• [Exercise requirements]:
Please work out how many lines below contain the word "Fixpoint", and reply with only that number.

Top of Supplied material

(** The expression of the format ["%Y-%m-%dT%H:%M:%SZ"]:
    [(?P<Y>\d\d\d\d)-(?P<m>1[0-2]|0[1-9]|[1-9])-]
    [(?P<d>3[0-1]|[1-2]\d|0[1-9]|[1-9]| [1-9])T(?P<H>2[0-3]|[0-1]\d|\d):]
    [(?P<M>[0-5]\d|\d):(?P<S>6[0-1]|[0-5]\d|\d)Z]. *)
Definition group_Y : list (list (N -> bool)) :=
  [[digit; digit; digit; digit]].
Definition group_m : list (list (N -> bool)) :=
  [[is_char 49; digits 0 2]; [is_char 48; digits 1 9]; [digits 1 9]]%N.
Definition group_d : list (list (N -> bool)) :=
  [[is_char 51; digits 0 1]; [digits 1 2; digit]; [is_char 48; digits 1 9];
   [digits 1 9]; [is_char SPACE; digits 1 9]]%N.
Definition group_H : list (list (N -> bool)) :=
  [[is_char 50; digits 0 3]; [digits 0 1; digit]; [digit]]%N.
Definition group_M : list (list (N -> bool)) :=
  [[digits 0 5; digit]; [digit]]%N.
Definition group_S : list (list (N -> bool)) :=
  [[is_char 54; digits 0 1]; [digits 0 5; digit]; [digit]]%N.

Definition format_regex : list re_item :=
  [ Group group_Y; Lit 45; Group group_m; Lit 45; Group group_d; Lit 84;
    Group group_H; Lit 58; Group group_M; Lit 58; Group group_S; Lit 90 ]%N.

(** The first alternative of a group that matches at the head of [s]. *)
Fixpoint first_alt (alts : list (list (N -> bool))) (s : str)
  : option (str * str) :=
  match alts with
  | [] => None
  | a :: alts' =>
      match match_classes a s with
      | Some r => Some r
      | None => first_alt alts' s
      end
  end.

Record datetime : Type := mk_datetime
  { year : N; month : N; day : N; hour : N; minute : N; second : N }.

Definition is_leap (y : N) : bool :=
  ((y mod 4 =? 0) && negb (y mod 100 =? 0) || (y mod 400 =? 0))%N.

Definition days_in_month (y m : N) : N :=
  if (m =? 2)%N then (if is_leap y then 29 else 28)%N
  else if existsb (N.eqb m) [4; 6; 9; 11]%N then 30%N
  else 31%N.

(** The checks of the [date] and [datetime] constructors that the
    expression leaves open: the year is at least 1, the day exists in the
    month and the second is at most 59. *)
Definition valid_datetime (dt : datetime) : bool :=
  ((1 <=? year dt) && (year dt <=? 9999) &&
   (1 <=? month dt) && (month dt <=? 12) &&
   (1 <=? day dt) && (day dt <=? days_in_month (year dt) (month dt)) &&
   (hour dt <=? 23) && (minute dt <=? 59) && (second dt <=? 59))%N.

(** [None] is the [ValueError] of a text that does not match, of one with
    unconverted data after the match, or of a rejected field. *)
Definition strptime (date_string : str) : option datetime :=
  match match_items format_regex date_string with
  | Some ([gY; gm; gd; gH; gM; gS], []) =>
      let dt :=
        mk_datetime (int_of_group gY) (int_of_group gm) (int_of_group gd)
          (int_of_group gH) (int_of_group gM) (int_of_group gS) in
      if valid_datetime dt then Some dt else None
  | _ => None
  end.

(** *** [dt.strftime("%d %b %Y")] *)

Definition two_digits (n : N) : str := [48 + n / 10; 48 + n mod 10]%N.

Fixpoint decimal_from (fuel : nat) (n : N) (acc : str) : str :=
  match fuel with
  | O => acc
  | S fuel' =>
      if (n <? 10)%N then (48 + n)%N :: acc
      else decimal_from fuel' (n / 10)%N ((48 + n mod 10)%N :: acc)
  end.

(** A number in decimal, without padding (as the C library prints [%Y]). *)
Definition decimal (n : N) : str := decimal_from (S (N.size_nat n)) n [].

(** [%b] in the C locale. *)
Definition month_abbr (m : N) : str :=
  nth (N.to_nat m - 1)
    (map py ["Jan"; "Feb"; "Mar"; "Apr"; "May"; "Jun";
             "Jul"; "Aug"; "Sep"; "Oct"; "Nov"; "Dec"]%string) [].
(** * Live trade-count widget: daily counter, aggregation and public reader

    A shallow embedding of the JavaScript of the implementation guide
    (the Redis model [trade_stats], the [create_trade] hook, the public
    service and controller, the rate limiter configuration), together with
    the parts of the platform those functions run on: JavaScript numbers,
    strings and [parseInt], the [Date] object in UTC, and a Redis store with
    string values and expiry deadlines.

    Modelling conventions.
    - A JavaScript number is [NaN] or an integer [z], which stands for the
      double of that value.  Up to [JS.MAX_SAFE_INTEGER], 2^53 - 1, every
      integer is a double, [parseInt] reads it exactly and [+] adds without
      rounding; beyond it the doubles round, which is not modelled.  The
      statements that give the numbers computed by the code as exact sums
      assume, through [window_safe], that the sums stay in this range.
    - A string is a [string] of bytes.
    - A [Date] is its time value: milliseconds since the epoch, or invalid.
    - Every [new Date()] evaluated during one call reads the same instant,
      which is passed to the call as [now].
    - A Redis command may fail; the failures are decided by a schedule
      carried in the world, one entry per command issued. *)

From Stdlib Require Import ZArith Lia Ascii.
From stdpp Require Import base gmap strings list fin_maps.

Local Open Scope Z_scope.

(** ** JavaScript numbers, strings and [parseInt] *)

Module JS.

Inductive number := NaN | Int (z : Z).

(** [Number.MAX_SAFE_INTEGER]: up to it the integers are doubles and their
    sums are exact. *)
Definition MAX_SAFE_INTEGER : Z := 2 ^ 53 - 1.

Definition add (a b : number) : number :=
  match a, b with
  | Int x, Int y => Int (x + y)
  | _, _ => NaN
  end.

(** [a <= b] of JavaScript: false as soon as one side is [NaN]. *)
Definition le (a b : number) : bool :=
  match a, b with
  | Int x, Int y => x <=? y
  | _, _ => false
  end.

(** [a === b] on numbers. *)
Definition strict_eq (a b : number) : bool :=
  match a, b with
  | Int x, Int y => x =? y
  | _, _ => false
  end.

(** The values that reach [parseInt] in this program: a reply of the store
    ([null] or a string) or a number literal. *)
Inductive value := Null | Str (s : string) | Num (n : number).

Definition of_reply (r : option string) : value :=
  match r with
  | None => Null
  | Some s => Str s
  end.

Definition truthy (v : value) : bool :=
  match v with
  | Null => false
  | Str "" => false
  | Str _ => true
  | Num NaN => false
  | Num (Int z) => negb (z =? 0)
  end.

(** [a || b]. *)
Definition or (a b : value) : value := if truthy a then a else b.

Bottom of Supplied material

• [Output of the task]:
2